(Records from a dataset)
§ §

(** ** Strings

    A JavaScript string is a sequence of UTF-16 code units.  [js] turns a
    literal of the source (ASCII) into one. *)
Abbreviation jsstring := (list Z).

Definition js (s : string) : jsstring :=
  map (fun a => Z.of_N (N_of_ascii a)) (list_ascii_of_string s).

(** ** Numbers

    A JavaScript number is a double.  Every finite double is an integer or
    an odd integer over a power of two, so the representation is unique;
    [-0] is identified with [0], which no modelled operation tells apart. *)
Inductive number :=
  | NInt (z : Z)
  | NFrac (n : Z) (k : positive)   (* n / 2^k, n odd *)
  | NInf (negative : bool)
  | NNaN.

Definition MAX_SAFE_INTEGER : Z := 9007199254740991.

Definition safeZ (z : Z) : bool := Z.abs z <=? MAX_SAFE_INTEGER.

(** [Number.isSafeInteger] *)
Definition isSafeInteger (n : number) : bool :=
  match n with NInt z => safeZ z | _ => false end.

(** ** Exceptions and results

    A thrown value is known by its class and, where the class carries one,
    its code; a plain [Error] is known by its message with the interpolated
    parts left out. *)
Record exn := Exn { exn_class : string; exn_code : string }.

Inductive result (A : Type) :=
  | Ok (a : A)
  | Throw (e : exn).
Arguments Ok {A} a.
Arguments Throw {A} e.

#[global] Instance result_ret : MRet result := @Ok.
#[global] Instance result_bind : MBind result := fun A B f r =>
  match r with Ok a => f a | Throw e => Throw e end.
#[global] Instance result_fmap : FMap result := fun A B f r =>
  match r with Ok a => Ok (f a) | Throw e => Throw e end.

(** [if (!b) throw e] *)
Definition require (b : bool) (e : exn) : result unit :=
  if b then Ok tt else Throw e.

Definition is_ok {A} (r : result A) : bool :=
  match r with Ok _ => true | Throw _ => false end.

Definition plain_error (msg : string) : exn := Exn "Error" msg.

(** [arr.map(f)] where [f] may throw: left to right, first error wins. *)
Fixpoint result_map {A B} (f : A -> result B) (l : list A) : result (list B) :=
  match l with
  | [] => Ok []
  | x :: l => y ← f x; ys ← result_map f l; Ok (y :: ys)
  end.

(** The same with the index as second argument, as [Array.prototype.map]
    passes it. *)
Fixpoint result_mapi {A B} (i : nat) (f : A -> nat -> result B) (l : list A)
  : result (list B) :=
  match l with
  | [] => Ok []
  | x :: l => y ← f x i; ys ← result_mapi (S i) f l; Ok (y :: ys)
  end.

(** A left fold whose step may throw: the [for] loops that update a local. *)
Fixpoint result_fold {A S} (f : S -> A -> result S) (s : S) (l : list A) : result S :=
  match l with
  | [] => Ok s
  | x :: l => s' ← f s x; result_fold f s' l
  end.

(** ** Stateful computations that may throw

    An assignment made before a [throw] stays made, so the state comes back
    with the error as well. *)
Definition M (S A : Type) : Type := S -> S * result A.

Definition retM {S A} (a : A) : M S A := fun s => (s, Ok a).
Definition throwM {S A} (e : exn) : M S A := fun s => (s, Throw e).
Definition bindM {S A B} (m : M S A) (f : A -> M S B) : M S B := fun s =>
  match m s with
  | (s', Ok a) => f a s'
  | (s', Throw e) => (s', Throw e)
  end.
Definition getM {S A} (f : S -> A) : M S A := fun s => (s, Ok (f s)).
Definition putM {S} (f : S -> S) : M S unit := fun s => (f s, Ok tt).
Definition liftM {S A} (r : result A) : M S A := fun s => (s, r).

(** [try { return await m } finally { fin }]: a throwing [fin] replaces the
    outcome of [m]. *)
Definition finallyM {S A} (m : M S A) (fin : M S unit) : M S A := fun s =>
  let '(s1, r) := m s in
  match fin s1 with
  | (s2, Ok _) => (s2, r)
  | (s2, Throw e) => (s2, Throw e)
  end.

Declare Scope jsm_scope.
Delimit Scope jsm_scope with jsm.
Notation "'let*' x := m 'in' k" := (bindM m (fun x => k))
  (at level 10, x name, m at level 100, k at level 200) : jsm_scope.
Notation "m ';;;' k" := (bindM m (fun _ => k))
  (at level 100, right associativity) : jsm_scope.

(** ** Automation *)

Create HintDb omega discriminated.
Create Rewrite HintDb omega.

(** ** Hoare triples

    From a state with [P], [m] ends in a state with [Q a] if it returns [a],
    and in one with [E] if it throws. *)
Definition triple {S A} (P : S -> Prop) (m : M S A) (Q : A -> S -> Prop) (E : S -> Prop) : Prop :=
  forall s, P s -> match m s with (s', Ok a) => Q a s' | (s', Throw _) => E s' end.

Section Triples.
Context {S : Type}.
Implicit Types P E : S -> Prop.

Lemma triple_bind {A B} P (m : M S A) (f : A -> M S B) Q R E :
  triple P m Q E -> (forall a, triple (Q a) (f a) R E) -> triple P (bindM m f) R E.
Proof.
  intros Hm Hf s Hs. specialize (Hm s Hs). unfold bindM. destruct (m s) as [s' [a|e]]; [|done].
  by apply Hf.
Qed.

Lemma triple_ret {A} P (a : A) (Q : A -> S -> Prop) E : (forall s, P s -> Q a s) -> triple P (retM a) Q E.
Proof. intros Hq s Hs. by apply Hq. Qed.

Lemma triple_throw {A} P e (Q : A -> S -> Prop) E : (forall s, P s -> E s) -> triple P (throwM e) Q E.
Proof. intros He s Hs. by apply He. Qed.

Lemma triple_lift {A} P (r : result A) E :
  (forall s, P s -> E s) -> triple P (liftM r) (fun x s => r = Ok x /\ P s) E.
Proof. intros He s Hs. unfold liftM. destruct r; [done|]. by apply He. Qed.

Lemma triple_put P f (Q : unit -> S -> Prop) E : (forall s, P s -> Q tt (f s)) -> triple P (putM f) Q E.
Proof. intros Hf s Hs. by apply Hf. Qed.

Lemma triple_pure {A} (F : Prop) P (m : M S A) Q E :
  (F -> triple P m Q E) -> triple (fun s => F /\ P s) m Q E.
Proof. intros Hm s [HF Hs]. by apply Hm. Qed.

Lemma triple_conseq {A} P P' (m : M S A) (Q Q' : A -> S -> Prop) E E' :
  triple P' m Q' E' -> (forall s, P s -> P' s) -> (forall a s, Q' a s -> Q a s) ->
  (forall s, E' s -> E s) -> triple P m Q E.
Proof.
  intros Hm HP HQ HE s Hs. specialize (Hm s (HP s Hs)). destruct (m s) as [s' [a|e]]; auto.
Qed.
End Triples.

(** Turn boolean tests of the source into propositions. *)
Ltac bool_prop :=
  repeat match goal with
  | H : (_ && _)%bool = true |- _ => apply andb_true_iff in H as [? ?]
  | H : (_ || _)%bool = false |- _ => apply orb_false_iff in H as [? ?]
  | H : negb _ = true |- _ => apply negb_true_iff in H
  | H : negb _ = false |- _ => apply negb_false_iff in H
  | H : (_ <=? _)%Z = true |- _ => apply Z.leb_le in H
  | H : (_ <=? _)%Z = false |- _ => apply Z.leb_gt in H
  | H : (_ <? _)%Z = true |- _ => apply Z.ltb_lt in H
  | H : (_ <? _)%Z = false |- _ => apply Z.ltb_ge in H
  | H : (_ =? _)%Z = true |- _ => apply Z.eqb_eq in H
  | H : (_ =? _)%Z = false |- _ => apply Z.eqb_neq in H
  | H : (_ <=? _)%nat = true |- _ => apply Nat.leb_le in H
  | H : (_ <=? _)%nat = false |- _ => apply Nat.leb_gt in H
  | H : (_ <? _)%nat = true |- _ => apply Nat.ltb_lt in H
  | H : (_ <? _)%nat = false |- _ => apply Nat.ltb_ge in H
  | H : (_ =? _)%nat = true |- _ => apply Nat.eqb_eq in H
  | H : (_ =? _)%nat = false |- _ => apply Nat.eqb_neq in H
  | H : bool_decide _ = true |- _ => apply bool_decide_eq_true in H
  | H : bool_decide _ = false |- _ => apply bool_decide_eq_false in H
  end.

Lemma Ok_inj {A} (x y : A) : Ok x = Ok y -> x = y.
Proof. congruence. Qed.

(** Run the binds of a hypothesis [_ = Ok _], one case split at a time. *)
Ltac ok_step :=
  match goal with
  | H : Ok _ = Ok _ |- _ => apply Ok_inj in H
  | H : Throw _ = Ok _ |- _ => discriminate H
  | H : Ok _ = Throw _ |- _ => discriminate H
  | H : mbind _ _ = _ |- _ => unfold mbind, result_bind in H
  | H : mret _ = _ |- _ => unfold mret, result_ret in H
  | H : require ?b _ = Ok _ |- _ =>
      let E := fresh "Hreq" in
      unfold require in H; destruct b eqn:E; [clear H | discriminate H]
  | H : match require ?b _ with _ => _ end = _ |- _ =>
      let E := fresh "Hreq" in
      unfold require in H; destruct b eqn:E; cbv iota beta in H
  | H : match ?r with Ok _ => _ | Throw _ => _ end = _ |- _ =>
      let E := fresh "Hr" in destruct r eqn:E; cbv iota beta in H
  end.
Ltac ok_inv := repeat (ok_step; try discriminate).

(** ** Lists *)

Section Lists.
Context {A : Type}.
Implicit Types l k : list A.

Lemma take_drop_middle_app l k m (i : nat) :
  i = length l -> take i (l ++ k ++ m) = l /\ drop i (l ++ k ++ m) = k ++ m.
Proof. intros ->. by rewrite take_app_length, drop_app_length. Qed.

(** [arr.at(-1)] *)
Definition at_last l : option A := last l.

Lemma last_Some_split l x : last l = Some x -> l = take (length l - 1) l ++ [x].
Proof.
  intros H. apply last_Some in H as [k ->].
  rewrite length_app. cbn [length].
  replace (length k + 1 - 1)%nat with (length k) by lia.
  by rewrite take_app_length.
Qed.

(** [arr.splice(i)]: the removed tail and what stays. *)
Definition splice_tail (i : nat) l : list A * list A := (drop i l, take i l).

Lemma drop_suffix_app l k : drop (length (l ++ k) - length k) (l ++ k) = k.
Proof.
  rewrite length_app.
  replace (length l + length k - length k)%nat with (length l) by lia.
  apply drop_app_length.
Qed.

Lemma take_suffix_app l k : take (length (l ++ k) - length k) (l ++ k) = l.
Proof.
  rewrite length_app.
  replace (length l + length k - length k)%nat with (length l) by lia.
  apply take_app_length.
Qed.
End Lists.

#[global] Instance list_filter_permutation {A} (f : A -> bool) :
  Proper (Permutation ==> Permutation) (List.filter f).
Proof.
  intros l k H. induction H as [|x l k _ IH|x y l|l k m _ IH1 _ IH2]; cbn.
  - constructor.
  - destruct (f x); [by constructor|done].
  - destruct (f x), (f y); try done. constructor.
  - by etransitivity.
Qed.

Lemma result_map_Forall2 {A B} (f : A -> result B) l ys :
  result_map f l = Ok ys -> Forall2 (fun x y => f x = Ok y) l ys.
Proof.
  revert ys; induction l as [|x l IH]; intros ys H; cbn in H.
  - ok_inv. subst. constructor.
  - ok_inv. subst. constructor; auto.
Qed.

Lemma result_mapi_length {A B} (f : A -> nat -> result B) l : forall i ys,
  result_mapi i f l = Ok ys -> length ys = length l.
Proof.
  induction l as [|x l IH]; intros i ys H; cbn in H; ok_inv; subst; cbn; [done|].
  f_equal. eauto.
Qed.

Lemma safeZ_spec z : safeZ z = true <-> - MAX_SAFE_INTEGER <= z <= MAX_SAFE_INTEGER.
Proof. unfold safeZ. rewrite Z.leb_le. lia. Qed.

§ §

| AIM OF THE TASK |
Give back precisely the lines above that start at the line containing "with the error as well. *)" and end at the line containing "Create HintDb omega discriminated.", inclusive. No other lines belong in the output.

| RESPONSE AREA |
    with the error as well. *)
Definition M (S A : Type) : Type := S -> S * result A.

Definition retM {S A} (a : A) : M S A := fun s => (s, Ok a).
Definition throwM {S A} (e : exn) : M S A := fun s => (s, Throw e).
Definition bindM {S A B} (m : M S A) (f : A -> M S B) : M S B := fun s =>
  match m s with
  | (s', Ok a) => f a s'
  | (s', Throw e) => (s', Throw e)
  end.
Definition getM {S A} (f : S -> A) : M S A := fun s => (s, Ok (f s)).
Definition putM {S} (f : S -> S) : M S unit := fun s => (f s, Ok tt).
Definition liftM {S A} (r : result A) : M S A := fun s => (s, r).

(** [try { return await m } finally { fin }]: a throwing [fin] replaces the
    outcome of [m]. *)
Definition finallyM {S A} (m : M S A) (fin : M S unit) : M S A := fun s =>
  let '(s1, r) := m s in
  match fin s1 with
  | (s2, Ok _) => (s2, r)
  | (s2, Throw e) => (s2, Throw e)
  end.

Declare Scope jsm_scope.
Delimit Scope jsm_scope with jsm.
Notation "'let*' x := m 'in' k" := (bindM m (fun x => k))
  (at level 10, x name, m at level 100, k at level 200) : jsm_scope.
Notation "m ';;;' k" := (bindM m (fun _ => k))
  (at level 100, right associativity) : jsm_scope.

(** ** Automation *)

Create HintDb omega discriminated.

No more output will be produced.